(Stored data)
**********
(* ===== verification/Cluster.v ===== *)
(** One region replicated over several stores of one process,
    src/store/single_region_cluster.cpp: a store couples a Raft node with its
    engine; the cluster drives election, replication, commit broadcast and
    membership by direct calls on its stores, one after the other. *)

From S2P Require Import Prelude Types Text Engine Raft RaftStorage.

(** * A store *)

Record SingleRegionStore := mkStoreNode {
  store_id_ : N;
  peer_id_ : N;
  raft_ : RaftNode;
  engine_ : FileKvEngine;
  opened_ : bool;          (* [raft_storage_] has been created *)
}.

Abbreviation StoreW := (Disk * SingleRegionStore)%type.

Definition new_store (store_id peer region : N) (peer_ids : list N) : SingleRegionStore :=
  mkStoreNode store_id peer (new_raft region peer peer_ids) new_engine false.

Definition set_raft (n : RaftNode) (s : SingleRegionStore) : SingleRegionStore :=
  mkStoreNode (store_id_ s) (peer_id_ s) n (engine_ s) (opened_ s).
Definition set_engine (e : FileKvEngine) (s : SingleRegionStore) : SingleRegionStore :=
  mkStoreNode (store_id_ s) (peer_id_ s) (raft_ s) e (opened_ s).
Definition set_opened (s : SingleRegionStore) : SingleRegionStore :=
  mkStoreNode (store_id_ s) (peer_id_ s) (raft_ s) (engine_ s) true.

(** Calls on the store's engine and on its Raft node. *)
Definition on_engine {A} (m : IO EngineW A) : IO StoreW A :=
  zoom (λ w : StoreW, (w.1, engine_ w.2)) (λ (w' : EngineW) (w : StoreW), (w'.1, set_engine w'.2 w.2)) m.
Definition on_raft {A} (m : IO RaftNode A) : IO StoreW A :=
  zoom (λ w : StoreW, raft_ w.2) (λ n (w : StoreW), (w.1, set_raft n w.2)) m.
Definition the_raft : IO StoreW RaftNode := gets (λ w, raft_ w.2).

Definition storage_ready : IO StoreW unit :=
  w ← get;
  if opened_ w.2 then mret tt
  else fail (InvalidArgument "raft storage is not initialized").

Definition hard_state (n : RaftNode) : HardState :=
  mkHard (current_term_ n) (default 0%N (voted_for_ n)) (commit_index_ n) (last_applied_ n).

Definition PersistHardState : IO StoreW unit :=
  _ ← storage_ready;
  n ← the_raft;
  on_engine (SaveHardState (region_id_ n) (hard_state n)).

Definition PersistLogEntry (entry : LogEntry) : IO StoreW unit :=
  _ ← storage_ready;
  on_engine (AppendLog entry).

Definition RestoreRaftState : IO StoreW unit :=
  _ ← storage_ready;
  n ← the_raft;
  loaded ← status_of (on_engine (LoadHardState (region_id_ n)));
  match loaded with
  | inr st => if decide (code_ st = kKeyNotFound) then mret tt else fail st
  | inl h =>
      entries ← on_engine (LoadLog (region_id_ n));
      on_raft (Raft.Restore (hs_current_term h)
                 (if (hs_voted_for h =? 0)%N then None else Some (hs_voted_for h))
                 (hs_commit_index h) (hs_last_applied h) entries)
  end.

Definition store_dir (data_dir : string) (store_id : N) : string :=
  data_dir +:+ "/store-" +:+ to_string store_id.

Definition Store_Open (data_dir : string) : IO StoreW unit :=
  id ← gets (λ w : StoreW, store_id_ w.2);
  _ ← on_engine (Engine.Open (store_dir data_dir id));
  _ ← modify (λ w : StoreW, (w.1, set_opened w.2));
  RestoreRaftState.

Fixpoint apply_entries (entries : list LogEntry) : IO StoreW unit :=
  match entries with
  | [] => mret tt
  | entry :: rest =>
      if decide (e_type entry = kNoop) then apply_entries rest
      else
        _ ← on_engine (ApplyKvCommand (e_command entry));
        apply_entries rest
  end.

Definition ApplyCommitted : IO StoreW unit :=
  entries ← on_raft TakeCommittedEntries;
  _ ← apply_entries entries;
  PersistHardState.

Definition Store_Get (key : string) : IO StoreW string := on_engine (Engine.Get key).

(** * The cluster *)

Record SingleRegionCluster := mkCluster {
  sc_region_id : N;
  sc_leader_peer_id : N;
  sc_peer_ids : list N;
  sc_stores : list SingleRegionStore;
  sc_data_dir : string;
}.

Definition new_cluster : SingleRegionCluster := mkCluster 1 0 [] [] "".

Abbreviation ClusterW := (Disk * SingleRegionCluster)%type.

Definition set_leader (p : N) (c : SingleRegionCluster) : SingleRegionCluster :=
  mkCluster (sc_region_id c) p (sc_peer_ids c) (sc_stores c) (sc_data_dir c).
Definition set_peer_ids (ps : list N) (c : SingleRegionCluster) : SingleRegionCluster :=
  mkCluster (sc_region_id c) (sc_leader_peer_id c) ps (sc_stores c) (sc_data_dir c).
Definition set_stores (ss : list SingleRegionStore) (c : SingleRegionCluster) :
    SingleRegionCluster :=
  mkCluster (sc_region_id c) (sc_leader_peer_id c) (sc_peer_ids c) ss (sc_data_dir c).

Definition the_cluster : IO ClusterW SingleRegionCluster := gets snd.
Definition update (f : SingleRegionCluster → SingleRegionCluster) : IO ClusterW unit :=
  modify (λ w : ClusterW, (w.1, f w.2)).

(** The first store of a peer, as an index into [stores_]. *)
Definition find_peer (p : N) (ss : list SingleRegionStore) : option nat :=
  fst <$> list_find (λ s, peer_id_ s = p) ss.
Definition Leader (c : SingleRegionCluster) : option nat :=
  find_peer (sc_leader_peer_id c) (sc_stores c).
Definition FindByStoreId (id : N) (c : SingleRegionCluster) : option SingleRegionStore :=
  snd <$> list_find (λ s, store_id_ s = id) (sc_stores c).

(** A call on the store at an index. *)
Definition at_store {A} (i : nat) (m : IO StoreW A) : IO ClusterW A := λ '(d, c),
  match sc_stores c !! i with
  | None => (Fault Undefined, (d, c))
  | Some s =>
      let '(r, (d', s')) := m (d, s) in
      (r, (d', set_stores (<[i := s']> (sc_stores c)) c))
  end.

(** [for (auto& store : stores_)] with a local carried around the loop. *)
Definition for_stores {A} (f : A → IO StoreW A) (a : A) : IO ClusterW A := λ '(d, c),
  let '(r, (d', ss)) := traverse f (sc_stores c) a d in (r, (d', set_stores ss c)).

Definition leader_raft (i : nat) : IO ClusterW RaftNode := at_store i the_raft.

Definition ElectLeader (peer_id : N) : IO ClusterW unit :=
  c ← the_cluster;
  match find_peer peer_id (sc_stores c) with
  | None => fail (InvalidArgument "leader peer not found")
  | Some elected =>
      _ ← at_store elected (_ ← on_raft (modify BecomeCandidate); PersistHardState);
      n ← leader_raft elected;
      votes ← for_stores (λ votes,
        w ← get;
        if decide (peer_id_ w.2 = peer_id) then mret votes
        else
          response ← on_raft (λ m,
            let '(resp, m') := HandleRequestVote
              (mkVoteRequest (sc_region_id c) (current_term_ n) peer_id
                 (last_log_index n) (last_log_term n)) m in (Ok resp, m'));
          _ ← PersistHardState;
          mret (if rv_granted response then S votes else votes)) 1;
      if decide (votes ≤ length (sc_stores c) `div` 2) then
        fail (Internal "failed to elect leader")
      else
        _ ← at_store elected (_ ← on_raft (modify BecomeLeader); PersistHardState);
        update (set_leader peer_id)
  end.

Definition TransferLeader (peer_id : N) : IO ClusterW unit :=
  c ← the_cluster;
  if decide (sc_leader_peer_id c = peer_id) then mret tt else ElectLeader peer_id.

(** [request.prev_log_term] for an entry of the leader's log. *)
Definition prev_log_term (n : RaftNode) (entry : LogEntry) : res N :=
  if (e_index entry =? 1)%N then Ok 0%N
  else match log_ n !! N.to_nat (u64_sub (e_index entry) 2) with
       | None => Fault Undefined
       | Some e => Ok (e_term e)
       end.

Definition BroadcastCommit (commit_index : N) : IO ClusterW unit :=
  c ← the_cluster;
  match Leader c with
  | None => fail (mkStatus kNotLeader "no leader")
  | Some leader =>
      n ← leader_raft leader;
      for_stores (λ _,
        w ← get;
        if decide (peer_id_ w.2 = sc_leader_peer_id c) then mret tt
        else
          let m := raft_ w.2 in
          response ← on_raft (HandleAppendEntries
            (mkAppendRequest (sc_region_id c) (current_term_ n) (sc_leader_peer_id c)
               (last_log_index m) (last_log_term m) [] commit_index));
          if negb (ae_success response) then fail (Internal "failed to broadcast commit")
          else ApplyCommitted) tt
  end.

Definition ProposeAndReplicate (command : string) : IO ClusterW unit :=
  c ← the_cluster;
  match Leader c with
  | None => fail (mkStatus kNotLeader "no leader")
  | Some leader =>
      entry ← at_store leader (on_raft (Propose kNormal command));
      _ ← at_store leader (PersistLogEntry entry);
      n ← leader_raft leader;
      replicated ← for_stores (λ replicated,
        w ← get;
        if decide (peer_id_ w.2 = sc_leader_peer_id c) then mret replicated
        else
          prev_term ← lift (prev_log_term n entry);
          response ← on_raft (HandleAppendEntries
            (mkAppendRequest (sc_region_id c) (current_term_ n) (sc_leader_peer_id c)
               (u64_sub (e_index entry) 1) prev_term [entry] (commit_index_ n)));
          if ae_success response then
            _ ← PersistLogEntry entry;
            _ ← PersistHardState;
            mret (S replicated)
          else mret replicated) 1;
      if decide (replicated ≤ length (sc_stores c) `div` 2) then
        fail (Internal "failed to replicate entry to majority")
      else
        _ ← at_store leader (_ ← on_raft (modify (SetCommitIndex (e_index entry))); ApplyCommitted);
        BroadcastCommit (e_index entry)
  end.

Definition Put (key value : string) : IO ClusterW unit :=
  ProposeAndReplicate (EncodePutCommand key value).

Definition Delete (key : string) : IO ClusterW unit :=
  ProposeAndReplicate (EncodeDeleteCommand key).

Definition Batch (mutations : list KvMutation) : IO ClusterW unit :=
  if decide (mutations = []) then mret tt
  else ProposeAndReplicate (EncodeBatchCommand mutations).

Definition GetFromStore (store_id : N) (key : string) : IO ClusterW string := λ '(d, c),
  match FindByStoreId store_id c with
  | Some s => let '(r, _) := Store_Get key (d, s) in (r, (d, c))
  | None => (Err (mkStatus kStoreNotFound "store not found"), (d, c))
  end.

Definition ExportRangeFromLeader (start_key end_key : string) :
    IO ClusterW (list (string * string)) :=
  c ← the_cluster;
  match Leader c with
  | None => mret []
  | Some leader => at_store leader (on_engine (Engine.ScanRange start_key end_key))
  end.

(** A store object that is not yet part of the cluster. *)
Definition on_new {A} (s : SingleRegionStore) (m : IO StoreW A) :
    IO ClusterW SingleRegionStore := λ '(d, c),
  let '(r, (d', s')) := m (d, s) in
  (match r with Ok _ => Ok s' | Err st => Err st | Fault f => Fault f end, (d', c)).

Definition reserved_key (key : string) : bool :=
  starts_with "raft/" key || starts_with "region/" key || starts_with "pd/" key
  || starts_with "local/" key.

Definition bootstrap_mutations (records : list (string * string)) : list KvMutation :=
  kv_mutation <$> filter (λ kv, reserved_key kv.1 = false) records.

Fixpoint persist_log (entries : list LogEntry) : IO StoreW unit :=
  match entries with
  | [] => mret tt
  | entry :: rest => _ ← PersistLogEntry entry; persist_log rest
  end.

Definition AddPeer (store_id peer_id : N) : IO ClusterW unit :=
  c ← the_cluster;
  if bool_decide (FindByStoreId store_id c ≠ None) then
    fail (InvalidArgument "store already exists in region cluster")
  else if decide (peer_id ∈ sc_peer_ids c) then
    fail (InvalidArgument "peer already exists in region cluster")
  else
    let peer_ids := sc_peer_ids c ++ [peer_id] in
    _ ← update (set_peer_ids peer_ids);
    new ← on_new (new_store store_id peer_id (sc_region_id c) peer_ids)
            (Store_Open (sc_data_dir c));
    '(new, bootstrap) ← match Leader c with
      | None => mret (new, [])
      | Some leader =>
          records ← at_store leader (on_engine (Engine.ScanRange "" ""));
          n ← leader_raft leader;
          new ← on_new new (
            _ ← on_raft (Raft.Restore (current_term_ n) (voted_for_ n) (commit_index_ n)
                           (last_applied_ n) (log_ n));
            _ ← persist_log (log_ n);
            PersistHardState);
          mret (new, bootstrap_mutations records)
      end;
    _ ← update (λ c, set_stores (sc_stores c ++ [new]) c);
    if decide (bootstrap = []) then mret tt
    else at_store (length (sc_stores c)) (on_engine (Engine.WriteBatch bootstrap)).

Definition RemovePeer (peer_id : N) : IO ClusterW unit :=
  c ← the_cluster;
  if decide (length (sc_stores c) ≤ 1) then
    fail (InvalidArgument "cannot remove last peer")
  else match find_peer peer_id (sc_stores c) with
  | None => fail (InvalidArgument "peer not found")
  | Some i =>
      let stores := delete i (sc_stores c) in
      _ ← update (λ c, set_peer_ids (filter (λ p, p ≠ peer_id) (sc_peer_ids c))
                         (set_stores stores c));
      if decide (sc_leader_peer_id c = peer_id) then
        _ ← update (set_leader 0);
        match stores with
        | [] => throw Undefined
        | s :: _ => ElectLeader (peer_id_ s)
        end
      else mret tt
  end.

(** [std::filesystem::remove_all(dir)] on the files below [dir]. *)
Definition below (dir path : string) : bool :=
  negb (bool_decide (dir = "")) &&
  (bool_decide (path = dir) || starts_with (path_join dir "") path).
Definition remove_all {S} (dir : string) : IO (Disk * S) unit :=
  _ ← io_throwing;
  modify_files (filter (λ f, below dir f.1 = false)).

Fixpoint open_stores (n : nat) (id : N) : IO ClusterW unit :=
  match n with
  | O => mret tt
  | S n =>
      c ← the_cluster;
      s ← on_new (new_store id id (sc_region_id c) (sc_peer_ids c)) (Store_Open (sc_data_dir c));
      _ ← update (λ c, set_stores (sc_stores c ++ [s]) c);
      open_stores n (id + 1)
  end.

Definition first_ids (n : nat) : list N := (λ i, N.of_nat i + 1)%N <$> seq 0 n.

Definition Bootstrap (data_dir : string) (store_count : nat) (region_id : N)
    (reset_data : bool) : IO ClusterW unit :=
  if decide (store_count = 0) then fail (InvalidArgument "store_count must be non-zero")
  else
    _ ← update (λ c, mkCluster region_id (sc_leader_peer_id c) (sc_peer_ids c) (sc_stores c)
                       data_dir);
    _ ← (if reset_data then remove_all data_dir else mret tt);
    _ ← create_directories_throwing data_dir;
    _ ← update (λ c, set_peer_ids (first_ids store_count) (set_stores [] c));
    _ ← open_stores store_count 1;
    c ← the_cluster;
    match list_find (λ s, role_ (raft_ s) = kLeader) (sc_stores c) with
    | Some (_, s) => update (set_leader (peer_id_ s))
    | None => ElectLeader 1
    end.
(** Removing a peer: the others go on, under a new leader if it led. *)
Definition drop_store (i : nat) (pid : N) (c : SingleRegionCluster) : SingleRegionCluster :=
  set_peer_ids (filter (λ p, p ≠ pid) (sc_peer_ids c)) (set_stores (delete i (sc_stores c)) c).

Lemma drop_store_peers i pid c s :
  NoDup (peer_id_ <$> sc_stores c) → sc_stores c !! i = Some s → peer_id_ s = pid →
  ∀ q, q ∈ peer_id_ <$> sc_stores (drop_store i pid c) ↔
       q ∈ peer_id_ <$> sc_stores c ∧ q ≠ pid.
Proof.
  intros Hnd Hs Hp q. cbn.
  assert ((peer_id_ <$> sc_stores c) !! i = Some pid) as Hi
    by (rewrite list_lookup_fmap, Hs; simpl; by rewrite Hp).
  rewrite list_fmap_delete. pose proof (delete_Permutation _ _ _ Hi) as Hperm.
  remember (delete i (peer_id_ <$> sc_stores c)) as left eqn:Hleft. clear Hleft.
  rewrite Hperm in Hnd |- *. rewrite elem_of_cons. apply list.NoDup_cons in Hnd as [Hnin _].
  split; [|tauto]. intros Hq. split; [by right|]. by intros ->.
Qed.

Lemma drop_store_forall (P : SingleRegionStore → Prop) i pid c :
  Forall P (sc_stores c) → Forall P (sc_stores (drop_store i pid c)).
Proof.
  rewrite !list.Forall_forall. intros Hall s Hs%list_elem_of_delete_inv. by apply Hall.
Qed.

Lemma drop_store_nodup i pid c :
  NoDup (peer_id_ <$> sc_stores c) → NoDup (peer_id_ <$> sc_stores (drop_store i pid c)).
Proof.
  intros Hnd. cbn. rewrite list_fmap_delete. by eapply sublist_NoDup, sublist_delete.
Qed.

Lemma RemovePeer_sync d c t log data pid :
  disk_ok d → in_sync c t log data → pid ∈ peer_id_ <$> sc_stores c →
  1 < length (sc_stores c) → (t + 1 < two64)%N →
  ∃ d' c' t', RemovePeer pid (d, c) = (Ok tt, (d', c')) ∧ disk_ok d' ∧
    in_sync c' t' log data ∧ (t <= t' <= t + 1)%N ∧
    (∀ q, q ∈ peer_id_ <$> sc_stores c' ↔ q ∈ peer_id_ <$> sc_stores c ∧ q ≠ pid).
Proof.
  intros Hd Hsync Hpid Hlen Ht. pose proof Hsync as [Hall Hnd Hmem Hlog].
  destruct (find_peer_member _ _ Hpid) as [i Hi]. pose proof Hi as (s & Hs & Hp)%find_peer_Some.
  pose proof (drop_store_peers i pid c s Hnd Hs Hp) as Hpeers.
  unfold RemovePeer, the_cluster, update. run. cbn [snd]. rewrite decide_False by lia.
  rewrite Hi. run. cbn [fst snd]. fold (drop_store i pid c).
  destruct (decide (sc_leader_peer_id c = pid)) as [Hlead | Hlead]; run; cbn [fst snd].
  - destruct (delete i (sc_stores c)) as [|s1 rest] eqn:Hdel.
    { apply (f_equal length) in Hdel. rewrite length_delete in Hdel by by eexists.
      simpl in Hdel. lia. }
    set (c1 := set_leader 0 (drop_store i pid c)).
    assert (quiet c1 t log data) as Hq.
    { apply in_sync_quiet in Hsync as [Hq _ _].
      split; [by apply drop_store_forall | by apply drop_store_nodup | done]. }
    destruct (ElectLeader_sync c1 t log data Hq Ht (peer_id_ s1)) with (d := d)
      as (d' & c' & Hrun & Hd' & (_ & _ & _ & _ & Hids) & Hsync').
    { cbn. rewrite Hdel. apply list_elem_of_here. }
    { done. }
    exists d', c', (t + 1)%N. split_and!; [exact Hrun | done | done | lia | lia|].
    intros q. rewrite (same_ids_peers _ _ Hids). apply Hpeers.
  - exists d, (drop_store i pid c), t. split_and!; [done | done | | lia | lia | done].
    split; [by apply drop_store_forall | by apply drop_store_nodup | | done].
    by apply Hpeers.
Qed.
**********
• **EXERCISE BRIEF**
Output an exact copy of the lines beginning at the one that holds "unfold RemovePeer, the_cluster, update." and running through the final line of the records.

• **ANSWER SECTION**
  unfold RemovePeer, the_cluster, update. run. cbn [snd]. rewrite decide_False by lia.
  rewrite Hi. run. cbn [fst snd]. fold (drop_store i pid c).
  destruct (decide (sc_leader_peer_id c = pid)) as [Hlead | Hlead]; run; cbn [fst snd].
  - destruct (delete i (sc_stores c)) as [|s1 rest] eqn:Hdel.
    { apply (f_equal length) in Hdel. rewrite length_delete in Hdel by by eexists.
      simpl in Hdel. lia. }
    set (c1 := set_leader 0 (drop_store i pid c)).
    assert (quiet c1 t log data) as Hq.
    { apply in_sync_quiet in Hsync as [Hq _ _].
      split; [by apply drop_store_forall | by apply drop_store_nodup | done]. }
    destruct (ElectLeader_sync c1 t log data Hq Ht (peer_id_ s1)) with (d := d)
      as (d' & c' & Hrun & Hd' & (_ & _ & _ & _ & Hids) & Hsync').
    { cbn. rewrite Hdel. apply list_elem_of_here. }
    { done. }
    exists d', c', (t + 1)%N. split_and!; [exact Hrun | done | done | lia | lia|].
    intros q. rewrite (same_ids_peers _ _ Hids). apply Hpeers.
  - exists d, (drop_store i pid c), t. split_and!; [done | done | | lia | lia | done].
    split; [by apply drop_store_forall | by apply drop_store_nodup | | done].
    by apply Hpeers.
Qed.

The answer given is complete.